Она выпрямилась в кресле, попыталась как можно выше поднять голову и, даром что ей это не очень-то удалось, смерила меня надменным взглядом:

— Не будьте так самонадеянны, месье. Ввиду моего возраста и непрерывных приступов мне суждено уйти из жизни раньше вас, довольно скоро. И кончина не одарит меня никаким талантом. Как, впрочем, и вас.
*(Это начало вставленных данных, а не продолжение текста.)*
(* ===== verification/BlockDev.v ===== *)
(** * Block devices ([bdev_desc_t], [src/drivers/disk/blk_raw.c], [src/include/llseek.h])

    The disk drivers reach an image through the function pointers [seek],
    [read] and [write] of its [bdev_desc_t].  The interface, its instances
    (plain files; copy-on-write images behind [src/drivers/disk/vec_wrap.c])
    and the laws of a device that holds bytes. *)

From S2P Require Import Prelude FileIO Qcow.

Module BlockDev.
Import FileIO.

(** The flags of a [bdev_desc_t] ([disk.h]) *)
Definition BF_ENABLE_WRITE : Z := 1.
Definition BF_FORCE : Z := 2.
Definition BF_CD_ROM : Z := 4.
Definition BF_BOOT : Z := 8.
Definition BF_BOOT1 : Z := 16.
Definition BF_SUBDEVICE : Z := 32.
Definition BF_IGNORE : Z := 64.
Definition BF_WHOLE_DISK : Z := 256.
Definition BF_REMOVABLE : Z := 512.
Definition BF_DRV_DISK : Z := 1024.

Definition EINTR : Z := 4.
Definition EBADF : Z := 9.

(** ** Results

    [Crash]: an access outside of an array or through [NULL]; [Fuel]: the
    loop is still running. *)
Inductive run (A : Type) := Ok (a : A) | Crash | Fuel.
#[global] Arguments Ok {A} a.
#[global] Arguments Crash {A}.
#[global] Arguments Fuel {A}.

#[global] Instance run_bind : MBind run := fun A B f x =>
  match x with Ok a => f a | Crash => Crash | Fuel => Fuel end.

Definition of_option {A} (o : option A) : run A := match o with Some a => Ok a | None => Crash end.

(** - [bd_seek block offset]: negative when it fails;
    - [bd_read lens]: the result, [errno], the bytes stored into the buffers
      from the first one on;
    - [bd_write bufs]: the result and [errno]. *)
Class BlockDev (D : Type) := {
  bd_seek : Z -> Z -> D -> Z * D;
  bd_read : list Z -> D -> run (Z * Z * list Z * D);
  bd_write : list (list Z) -> D -> run (Z * Z * D)
}.

Definition sum_z (l : list Z) : Z := fold_right Z.add 0 l.

(** ** Plain files

    The open file of the descriptor, [None] when the descriptor is -1.  A
    fault of the file is a write of fewer bytes, or minus an [errno]. *)
Definition raw := option file.

Definition blk_lseek (block offs : Z) (d : raw) : Z * raw :=
  if tst (u32 offs) (not32 0x1ff) then (-2, d) else
  match d with
  | None => (-1, d)
  | Some f => let '(r, f) := lseek_set ((block .<< 9) .| offs) f in (if r =? -1 then -1 else 0, Some f)
  end.

Definition raw_seek := blk_lseek.

(** [readv] *)
Definition raw_read (lens : list Z) (d : raw) : run (Z * Z * list Z * raw) :=
  Ok match d with
  | None => (-1, EBADF, [], d)
  | Some f => let '(l, f) := fread (sum_z lens) f in (Z.of_nat (length l), 0, l, Some f)
  end.

(** [writev] *)
Definition raw_write (bufs : list (list Z)) (d : raw) : run (Z * Z * raw) :=
  Ok match d with
  | None => (-1, EBADF, d)
  | Some f => let '(c, f) := fwrite (concat bufs) f in if c <? 0 then (-1, - c, Some f) else (c, 0, Some f)
  end.

#[export] Instance raw_blockdev : BlockDev raw := {
  bd_seek := raw_seek; bd_read := raw_read; bd_write := raw_write
}.

(** ** Copy-on-write images

    [mem] is what [malloc] returns, [errno] the value the last system call of
    the thread left behind: the functions of the image do not set it. *)
Section Image.
Context (inflate : list Z -> nat -> option (bool * list Z)) (aes : bool -> list Z -> list Z -> list Z).
Context (fds : Z -> option (list Z)) (mem : Z -> option (list Z)) (errno : Z).

Definition qcow_bread (lens : list Z) (s : Qcow.qstate) : run (Z * Z * list Z * Qcow.qstate) :=
  '(r, bufs, s) ← of_option (Qcow.wrap_read inflate aes fds mem (map (fun l => replicate (Z.to_nat l) 0) lens) s);
  Ok (r, errno, if r <? 0 then [] else concat bufs, s).

Definition qcow_bwrite (bufs : list (list Z)) (s : Qcow.qstate) : run (Z * Z * Qcow.qstate) :=
  '(r, s) ← of_option (Qcow.wrap_write inflate aes bufs s);
  Ok (r, errno, s).

Definition qcow_blockdev : BlockDev Qcow.qstate := {|
  bd_seek block offset s := (0, Qcow.qcow_seek block offset s);
  bd_read := qcow_bread;
  bd_write := qcow_bwrite
|}.
End Image.

(** ** Devices that hold bytes

    [bd_ok d p]: the device works and is at byte [p]; [bd_byte] its contents
    and [bd_len] its length.  A transfer inside the device moves at least one
    byte, perhaps fewer than asked for. *)
Class ByteDisk (D : Type) `{BlockDev D} := {
  bd_ok : D -> Z -> Prop;
  bd_byte : D -> Z -> Z;
  bd_len : D -> Z
}.

Class ByteDiskLaws (D : Type) `{ByteDisk D} := {
  seek_law : forall d p block, bd_ok d p -> 0 <= block -> block * 512 <= bd_len d ->
    exists r d', bd_seek block 0 d = (r, d') /\ 0 <= r /\ bd_ok d' (block * 512) /\
      bd_len d' = bd_len d /\ (forall x, bd_byte d' x = bd_byte d x);
  read_law : forall d p lens, bd_ok d p -> Forall (fun l => 0 <= l) lens -> 0 < sum_z lens -> p + sum_z lens <= bd_len d ->
    exists e l d', bd_read lens d = Ok (Z.of_nat (length l), e, l, d') /\ 0 < Z.of_nat (length l) <= sum_z lens /\
      (forall i b, l !! i = Some b -> b = bd_byte d (p + Z.of_nat i)) /\ bd_ok d' (p + Z.of_nat (length l)) /\
      bd_len d' = bd_len d /\ (forall x, bd_byte d' x = bd_byte d x);
  write_law : forall d p bufs, bd_ok d p -> concat bufs <> [] ->
    p + Z.of_nat (length (concat bufs)) <= bd_len d ->
    exists r e d', bd_write bufs d = Ok (r, e, d') /\ 0 < r <= Z.of_nat (length (concat bufs)) /\
      bd_ok d' (p + r) /\ bd_len d' = bd_len d /\
      (forall i b, (Z.of_nat i < r) -> concat bufs !! i = Some b -> bd_byte d' (p + Z.of_nat i) = b) /\
      (forall x, ~ (p <= x < p + r) -> bd_byte d' x = bd_byte d x)
}.

(** A plain file whose writes may be short *)
Definition raw_ok (d : raw) (p : Z) : Prop :=
  exists f, d = Some f /\ fpos f = p /\ 0 <= p <= flen f /\ Forall (fun c => 0 < c) (faults f).

#[export] Instance raw_bytes : ByteDisk raw := {
  bd_ok := raw_ok;
  bd_byte d x := match d with Some f => fbyte f x | None => 0 end;
  bd_len d := match d with Some f => flen f | None => 0 end
}.

(** ** The laws of plain files *)

Lemma blk_lseek_eq block f : 0 <= block ->
  blk_lseek block 0 (Some f) = (0, Some (set_fpos (block * 512) f)).
Proof.
  intros H. unfold blk_lseek. change (tst (u32 0) (not32 0x1ff)) with false. cbv iota.
  rewrite Z.lor_0_r, Z.shiftl_mul_pow2 by lia. change (2 ^ 9) with 512.
  rewrite lseek_set_eq by lia. by rewrite (proj2 (Z.eqb_neq _ _)) by lia.
Qed.

Lemma sum_z_nonneg l : Forall (fun x => 0 <= x) l -> 0 <= sum_z l.
Proof. induction 1; cbn; [lia|]. unfold sum_z in IHForall. lia. Qed.

(** The next write moves at least one byte, and not more than asked for. *)
Lemma next_fault_spec f n : Forall (fun c => 0 < c) (faults f) -> 0 < n ->
  exists c q, next_fault n f = (c, q) /\ 0 < c <= n /\ Forall (fun c => 0 < c) q.
Proof.
  intros Hf Hn. unfold next_fault. destruct (faults f) as [|c q] eqn:E.
  - exists n, []. split; [done|]. split; [lia|done].
  - apply list.Forall_cons in Hf as [Hc Hq]. exists (Z.min c n), q. split; [done|]. split; [lia|done].
Qed.

#[export] Instance raw_laws : ByteDiskLaws raw.
Proof.
  split; cbn [bd_ok bd_byte bd_len bd_seek bd_read bd_write raw_bytes raw_blockdev].
  - intros d p block (f & -> & _ & Hp & Hq) Hb Hl. unfold raw_seek. rewrite blk_lseek_eq by done.
    eexists _, _. split; [reflexivity|]. split_and!; try done.
    exists (set_fpos (block * 512) f). split_and!; try done; cbn; lia.
  - intros d p lens (f & -> & <- & Hp & Hq) Hl Hs Hlen. unfold raw_read. rewrite fread_eq by lia.
    exists 0, (seg f (fpos f) (Z.to_nat (sum_z lens))), (Some (set_fpos (fpos f + sum_z lens) f)).
    rewrite seg_length, Z2Nat.id by lia. split_and!; [done|done|lia| | |done|done].
    + intros i b Hb. apply lookup_lt_Some in Hb as Hi. rewrite seg_length in Hi.
      rewrite seg_lookup in Hb by done. by injection Hb.
    + exists (set_fpos (fpos f + sum_z lens) f). split_and!; try done; cbn; lia.
  - intros d p bufs (f & -> & <- & Hp & Hq) Hn Hlen. unfold raw_write, fwrite.
    set (l := concat bufs) in *. assert (0 < length l)%nat by (destruct l; [done|cbn; lia]).
    destruct (next_fault_spec f (Z.of_nat (length l)) Hq) as (c & q & -> & Hc & Hq'); [lia|].
    rewrite (proj2 (Z.leb_gt c 0)), (proj2 (Z.ltb_ge c 0)) by lia.
    eexists c, 0, _. split; [reflexivity|]. split; [done|]. cbn [flen].
    assert (Ht : length (take (Z.to_nat c) l) = Z.to_nat c) by (rewrite length_take; lia).
    split_and!; [|lia| |].
    + eexists. split; [reflexivity|]. cbn [flen fpos faults]. split_and!; [done|lia|lia|done].
    + intros i b Hi Hib. unfold fbyte. cbn [fdat]. rewrite put_bytes_lookup, Ht, decide_True by lia.
      replace (Z.to_nat (fpos f + Z.of_nat i - fpos f)) with i by lia.
      rewrite lookup_take_lt by lia. by rewrite Hib.
    + intros x Hx. unfold fbyte. cbn [fdat]. by rewrite put_bytes_lookup, Ht, decide_False by lia.
Qed.

End BlockDev.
Ее кресло сделало резкий разворот и проскользнуло между библиотечными шкафами.

— Как ни печально, но необходимо принять эту данность: нам с вами не по пути. — Она остановила кресло перед широким окном, выходившим на море. — Иногда людям, созданным для горения, не суждено испытать вместе, сообща, уготованную им великую страсть, потому что один из них слишком молод, а второй слишком стар. — И она добавила упавшим голосом: — Очень жаль, мне бы хотелось вас прочесть…

Она была искренне огорчена. Странное дело — эта женщина перевернула все мои представления о жизни. Я подошел к ней.

— Мадам Ван А., я вел себя неприлично: позволил себе вспылить, по-дурацки преподнес этот подарочек да еще так бесцеремонно навязывал его вам. Простите меня!

Она обернулась ко мне, и я увидел, что ее прежде сухие глаза полны слез.

— Поверьте, я была бы очень рада не прочесть, а проглотить вашу книгу, но… не могу.

— Почему же?

— Ну, представьте себе — вдруг она мне не понравится…

При одной этой мысли ее передернуло от ужаса. Ее бурное волнение умилило меня. Я ей улыбнулся.

Она ответила мне, также с улыбкой:

— Это было бы ужасно, ведь вы мне так симпатичны.

— А в качестве плохого писателя я был бы вам менее симпатичен?

— Нет, но вы стали бы смешны. А я ценю литературу настолько высоко, что мне невыносимо было бы думать о вас как о посредственности.

Она была искренней до предела, сверх предела, все ее существо было пронизано этой убийственной искренностью.

А меня одолевал смех. Ну чего ради я мучаю нас обоих из-за нескольких страниц! И внезапно я подумал: как же мы с ней трогательны.

— Ладно, давайте помиримся, мадам Ван А. Я забираю свой роман, поговорим о чем-нибудь другом.

— Нет, и это тоже невозможно.

— Что — невозможно?

— Говорить. Я не могу рассказать вам то, что хотела бы.

— А кто вам мешает?

Она беспомощно оглянулась, словно ища поддержки у окружавших ее книг, попыталась ответить, сдержалась, потом все-таки произнесла слабо, почти неслышно:

— Я. — И повторила с огорченным вздохом: — Да, я сама…

Внезапно ее глаза встретились с моими, и она в отчаянном порыве бросила мне:

— Знаете, я ведь была молода, я была обворожительна.

Зачем она это говорила? Какая здесь была связь с предыдущим? Я растерянно пялился на нее.

Но она повторила, упрямо качая головой:

— Да, я была обворожительна. И любима!

— Я в этом уверен.

Она смерила меня разъяренным взглядом:

— Нет, вы мне не верите!

— Верю…

— А впрочем, все равно. Мне совершенно безразлично, что обо мне думают или думали. Больше того, мне это не только безразлично, но я сама стала причиной всех тех заблуждений, которые давали пищу для сплетен. Сама их провоцировала.

— А что же о вас говорили, мадам Ван А.?

— О… ничего определенного…

Наступила пауза.

— Ничего. Абсолютно ничего.

И она пожала плечами.

— Герда вам ничего не рассказывала?

— О чем?

— Об этом «ничего». Ведь родственники считают, что моя жизнь прошла впустую. Ну, признайтесь…

— Э-э-э…

— Вот видите, она и вам уже наболтала, что моя жизнь пуста. А ведь она была удивительно насыщенной, моя жизнь. И это «ничто» — чистая выдумка.